Segment Start: Material for this task
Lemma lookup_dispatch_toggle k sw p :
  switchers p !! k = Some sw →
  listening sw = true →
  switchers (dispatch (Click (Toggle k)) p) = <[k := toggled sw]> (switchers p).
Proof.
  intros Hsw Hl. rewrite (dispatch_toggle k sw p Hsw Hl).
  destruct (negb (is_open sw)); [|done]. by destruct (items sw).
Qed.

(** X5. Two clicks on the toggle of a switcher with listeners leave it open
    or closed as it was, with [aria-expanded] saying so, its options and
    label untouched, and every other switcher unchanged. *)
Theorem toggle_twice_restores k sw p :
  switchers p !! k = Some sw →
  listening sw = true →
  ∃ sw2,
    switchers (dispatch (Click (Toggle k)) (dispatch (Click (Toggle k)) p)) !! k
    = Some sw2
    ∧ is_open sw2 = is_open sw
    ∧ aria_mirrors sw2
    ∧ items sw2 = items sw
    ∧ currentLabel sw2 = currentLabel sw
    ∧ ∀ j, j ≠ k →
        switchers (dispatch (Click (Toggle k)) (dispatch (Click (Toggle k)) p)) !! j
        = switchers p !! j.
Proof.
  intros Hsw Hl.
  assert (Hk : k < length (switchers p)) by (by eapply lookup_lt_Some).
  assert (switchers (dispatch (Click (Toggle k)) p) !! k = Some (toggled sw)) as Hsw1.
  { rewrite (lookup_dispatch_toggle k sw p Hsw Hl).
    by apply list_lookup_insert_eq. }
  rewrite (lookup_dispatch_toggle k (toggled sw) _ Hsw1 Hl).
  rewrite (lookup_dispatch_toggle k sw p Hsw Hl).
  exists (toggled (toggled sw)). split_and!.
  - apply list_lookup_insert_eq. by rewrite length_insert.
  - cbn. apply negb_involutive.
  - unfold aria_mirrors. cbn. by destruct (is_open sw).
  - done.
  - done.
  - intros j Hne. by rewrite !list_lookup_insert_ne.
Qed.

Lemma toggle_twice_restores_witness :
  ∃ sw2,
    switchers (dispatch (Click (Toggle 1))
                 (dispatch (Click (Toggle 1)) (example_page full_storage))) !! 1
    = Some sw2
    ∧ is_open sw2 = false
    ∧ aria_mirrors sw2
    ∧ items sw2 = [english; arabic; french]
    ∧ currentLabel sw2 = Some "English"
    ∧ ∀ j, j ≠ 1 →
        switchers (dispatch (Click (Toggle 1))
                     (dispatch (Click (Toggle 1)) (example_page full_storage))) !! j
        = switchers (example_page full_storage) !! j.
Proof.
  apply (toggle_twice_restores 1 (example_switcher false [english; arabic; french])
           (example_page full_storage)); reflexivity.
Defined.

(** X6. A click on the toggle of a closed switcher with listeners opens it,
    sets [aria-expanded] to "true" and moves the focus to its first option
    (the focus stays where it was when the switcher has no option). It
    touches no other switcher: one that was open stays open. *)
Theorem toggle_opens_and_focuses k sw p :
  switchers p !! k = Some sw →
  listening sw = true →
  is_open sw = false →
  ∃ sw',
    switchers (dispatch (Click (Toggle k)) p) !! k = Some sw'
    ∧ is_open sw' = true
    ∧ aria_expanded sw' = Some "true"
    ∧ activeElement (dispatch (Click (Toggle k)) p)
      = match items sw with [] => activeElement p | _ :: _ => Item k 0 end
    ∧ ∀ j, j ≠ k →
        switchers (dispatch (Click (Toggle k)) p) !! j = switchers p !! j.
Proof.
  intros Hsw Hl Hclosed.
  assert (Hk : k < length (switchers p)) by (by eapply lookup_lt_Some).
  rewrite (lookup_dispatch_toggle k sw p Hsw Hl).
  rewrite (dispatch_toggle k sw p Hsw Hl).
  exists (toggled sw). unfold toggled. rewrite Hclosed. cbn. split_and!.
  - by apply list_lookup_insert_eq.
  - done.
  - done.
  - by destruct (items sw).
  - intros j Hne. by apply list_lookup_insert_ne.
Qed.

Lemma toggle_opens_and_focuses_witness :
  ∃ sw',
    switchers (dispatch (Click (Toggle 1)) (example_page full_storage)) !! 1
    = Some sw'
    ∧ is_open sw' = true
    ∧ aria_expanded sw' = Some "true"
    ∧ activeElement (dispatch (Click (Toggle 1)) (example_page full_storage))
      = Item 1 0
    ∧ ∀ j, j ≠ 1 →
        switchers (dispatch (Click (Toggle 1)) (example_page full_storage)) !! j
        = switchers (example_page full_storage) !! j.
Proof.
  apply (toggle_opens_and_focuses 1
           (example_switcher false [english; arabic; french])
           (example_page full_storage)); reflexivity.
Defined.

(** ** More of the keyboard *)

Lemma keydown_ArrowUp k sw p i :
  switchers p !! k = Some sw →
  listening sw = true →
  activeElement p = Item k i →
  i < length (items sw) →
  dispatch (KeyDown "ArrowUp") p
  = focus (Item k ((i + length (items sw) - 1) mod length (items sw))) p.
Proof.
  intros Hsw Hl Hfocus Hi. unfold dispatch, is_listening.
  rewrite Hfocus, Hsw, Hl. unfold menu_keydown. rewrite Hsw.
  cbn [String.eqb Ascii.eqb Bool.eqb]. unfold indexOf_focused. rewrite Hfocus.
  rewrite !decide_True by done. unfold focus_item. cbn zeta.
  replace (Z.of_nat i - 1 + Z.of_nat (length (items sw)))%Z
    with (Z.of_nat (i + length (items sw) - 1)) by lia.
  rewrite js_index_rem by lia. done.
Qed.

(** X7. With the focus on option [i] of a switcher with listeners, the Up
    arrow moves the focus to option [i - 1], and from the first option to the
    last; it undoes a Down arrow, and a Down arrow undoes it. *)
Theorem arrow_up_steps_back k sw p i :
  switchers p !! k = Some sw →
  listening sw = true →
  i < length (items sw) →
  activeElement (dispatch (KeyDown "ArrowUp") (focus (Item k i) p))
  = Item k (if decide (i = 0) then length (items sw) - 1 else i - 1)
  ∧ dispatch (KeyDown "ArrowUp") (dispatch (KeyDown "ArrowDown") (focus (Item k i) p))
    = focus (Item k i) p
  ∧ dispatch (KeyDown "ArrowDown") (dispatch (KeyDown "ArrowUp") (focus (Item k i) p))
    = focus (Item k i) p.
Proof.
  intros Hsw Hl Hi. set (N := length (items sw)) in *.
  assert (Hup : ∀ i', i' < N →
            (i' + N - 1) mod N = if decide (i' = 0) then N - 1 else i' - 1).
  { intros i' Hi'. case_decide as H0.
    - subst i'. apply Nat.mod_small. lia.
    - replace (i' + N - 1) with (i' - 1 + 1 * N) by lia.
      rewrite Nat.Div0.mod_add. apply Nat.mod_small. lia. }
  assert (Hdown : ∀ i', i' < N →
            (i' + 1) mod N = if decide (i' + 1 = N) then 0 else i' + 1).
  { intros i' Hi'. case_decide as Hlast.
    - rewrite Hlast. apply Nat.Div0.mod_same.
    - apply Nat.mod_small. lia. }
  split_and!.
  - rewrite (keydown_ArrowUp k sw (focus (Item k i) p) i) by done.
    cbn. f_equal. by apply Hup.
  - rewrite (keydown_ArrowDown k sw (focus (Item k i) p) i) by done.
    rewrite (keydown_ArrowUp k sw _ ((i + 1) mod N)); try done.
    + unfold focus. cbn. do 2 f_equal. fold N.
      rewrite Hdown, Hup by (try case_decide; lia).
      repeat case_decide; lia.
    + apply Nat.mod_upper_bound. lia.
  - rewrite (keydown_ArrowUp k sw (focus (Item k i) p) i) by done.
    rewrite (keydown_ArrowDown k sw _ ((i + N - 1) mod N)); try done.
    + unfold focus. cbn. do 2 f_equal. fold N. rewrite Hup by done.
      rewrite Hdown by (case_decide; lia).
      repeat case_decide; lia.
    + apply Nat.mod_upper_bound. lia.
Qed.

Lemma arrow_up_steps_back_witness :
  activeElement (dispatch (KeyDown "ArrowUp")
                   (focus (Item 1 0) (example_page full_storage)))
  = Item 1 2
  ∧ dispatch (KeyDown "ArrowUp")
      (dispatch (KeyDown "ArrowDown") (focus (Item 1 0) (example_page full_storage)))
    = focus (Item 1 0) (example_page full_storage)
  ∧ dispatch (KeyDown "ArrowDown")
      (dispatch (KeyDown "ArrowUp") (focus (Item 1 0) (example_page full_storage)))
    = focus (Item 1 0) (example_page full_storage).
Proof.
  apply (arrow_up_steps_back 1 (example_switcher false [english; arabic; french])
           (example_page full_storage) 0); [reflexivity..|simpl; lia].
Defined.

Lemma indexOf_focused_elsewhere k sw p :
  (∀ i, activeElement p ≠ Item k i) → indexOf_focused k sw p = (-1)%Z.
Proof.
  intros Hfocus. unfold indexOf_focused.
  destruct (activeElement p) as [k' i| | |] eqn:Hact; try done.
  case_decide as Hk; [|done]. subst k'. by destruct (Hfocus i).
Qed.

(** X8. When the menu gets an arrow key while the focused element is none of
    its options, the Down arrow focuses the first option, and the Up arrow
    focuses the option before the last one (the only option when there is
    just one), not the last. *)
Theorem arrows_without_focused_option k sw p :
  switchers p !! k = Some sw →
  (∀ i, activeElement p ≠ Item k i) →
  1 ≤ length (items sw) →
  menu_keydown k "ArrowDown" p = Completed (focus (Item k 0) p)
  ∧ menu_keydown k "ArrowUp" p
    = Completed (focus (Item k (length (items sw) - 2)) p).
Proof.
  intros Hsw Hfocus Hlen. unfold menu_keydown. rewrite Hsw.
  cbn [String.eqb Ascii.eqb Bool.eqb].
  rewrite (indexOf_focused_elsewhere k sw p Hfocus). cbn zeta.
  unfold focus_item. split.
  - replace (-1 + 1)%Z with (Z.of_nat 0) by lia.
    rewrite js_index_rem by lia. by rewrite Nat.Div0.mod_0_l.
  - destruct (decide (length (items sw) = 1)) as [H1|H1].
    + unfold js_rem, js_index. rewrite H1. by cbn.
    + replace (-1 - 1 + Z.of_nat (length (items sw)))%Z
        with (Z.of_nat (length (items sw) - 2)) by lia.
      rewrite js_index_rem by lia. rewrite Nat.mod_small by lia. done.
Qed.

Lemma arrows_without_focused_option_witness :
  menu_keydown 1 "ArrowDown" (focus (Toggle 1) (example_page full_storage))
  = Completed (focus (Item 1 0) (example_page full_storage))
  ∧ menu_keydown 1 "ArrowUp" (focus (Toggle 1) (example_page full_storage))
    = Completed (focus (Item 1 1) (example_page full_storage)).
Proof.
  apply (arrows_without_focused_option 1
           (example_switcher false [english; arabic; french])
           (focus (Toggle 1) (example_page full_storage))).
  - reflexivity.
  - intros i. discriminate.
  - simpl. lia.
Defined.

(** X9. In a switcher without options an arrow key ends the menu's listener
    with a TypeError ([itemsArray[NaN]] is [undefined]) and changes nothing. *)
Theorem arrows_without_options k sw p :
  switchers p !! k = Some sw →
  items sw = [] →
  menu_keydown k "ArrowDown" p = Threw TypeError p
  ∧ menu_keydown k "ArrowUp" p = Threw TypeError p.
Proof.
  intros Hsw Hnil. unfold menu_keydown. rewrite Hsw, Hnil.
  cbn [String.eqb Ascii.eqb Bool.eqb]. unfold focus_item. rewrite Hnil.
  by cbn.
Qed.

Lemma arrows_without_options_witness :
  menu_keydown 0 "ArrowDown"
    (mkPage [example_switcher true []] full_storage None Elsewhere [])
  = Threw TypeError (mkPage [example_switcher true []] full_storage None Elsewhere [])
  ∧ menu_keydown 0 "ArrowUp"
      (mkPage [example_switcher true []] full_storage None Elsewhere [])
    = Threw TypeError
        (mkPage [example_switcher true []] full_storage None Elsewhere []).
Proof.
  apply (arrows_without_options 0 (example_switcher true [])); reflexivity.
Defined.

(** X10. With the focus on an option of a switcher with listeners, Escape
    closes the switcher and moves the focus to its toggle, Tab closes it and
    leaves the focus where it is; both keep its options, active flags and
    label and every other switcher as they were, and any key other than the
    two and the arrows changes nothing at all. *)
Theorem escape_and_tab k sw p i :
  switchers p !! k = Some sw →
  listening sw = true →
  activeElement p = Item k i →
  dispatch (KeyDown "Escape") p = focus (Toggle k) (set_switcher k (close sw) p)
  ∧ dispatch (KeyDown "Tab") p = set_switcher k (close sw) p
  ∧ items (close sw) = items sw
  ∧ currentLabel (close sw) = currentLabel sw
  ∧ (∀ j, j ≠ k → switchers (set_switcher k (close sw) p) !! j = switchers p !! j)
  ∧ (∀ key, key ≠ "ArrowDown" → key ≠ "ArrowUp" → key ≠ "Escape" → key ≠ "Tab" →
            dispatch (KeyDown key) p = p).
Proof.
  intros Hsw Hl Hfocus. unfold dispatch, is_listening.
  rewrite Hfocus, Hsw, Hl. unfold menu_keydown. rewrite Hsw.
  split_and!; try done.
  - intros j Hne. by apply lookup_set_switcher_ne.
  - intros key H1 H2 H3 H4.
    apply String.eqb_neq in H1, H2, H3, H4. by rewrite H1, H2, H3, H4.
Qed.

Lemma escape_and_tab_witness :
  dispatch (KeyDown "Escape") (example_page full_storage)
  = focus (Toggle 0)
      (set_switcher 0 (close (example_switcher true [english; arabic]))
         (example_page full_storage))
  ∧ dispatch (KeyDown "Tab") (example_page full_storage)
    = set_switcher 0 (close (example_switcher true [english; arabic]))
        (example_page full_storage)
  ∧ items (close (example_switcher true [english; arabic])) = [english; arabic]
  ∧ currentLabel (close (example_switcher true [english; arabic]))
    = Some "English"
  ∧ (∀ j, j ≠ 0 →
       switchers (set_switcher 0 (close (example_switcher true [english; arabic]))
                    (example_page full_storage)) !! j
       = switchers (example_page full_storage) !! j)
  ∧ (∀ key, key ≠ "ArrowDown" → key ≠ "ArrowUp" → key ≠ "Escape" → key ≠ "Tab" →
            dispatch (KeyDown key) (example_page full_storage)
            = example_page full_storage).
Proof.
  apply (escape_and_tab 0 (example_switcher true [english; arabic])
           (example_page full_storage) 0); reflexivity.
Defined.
Segment End: Material for this task
Task directions
Look through the entries above for the word "Bool". Copy every line where it shows up.

Response area
  cbn [String.eqb Ascii.eqb Bool.eqb]. unfold indexOf_focused. rewrite Hfocus.
  cbn [String.eqb Ascii.eqb Bool.eqb].
  cbn [String.eqb Ascii.eqb Bool.eqb]. unfold focus_item. rewrite Hnil.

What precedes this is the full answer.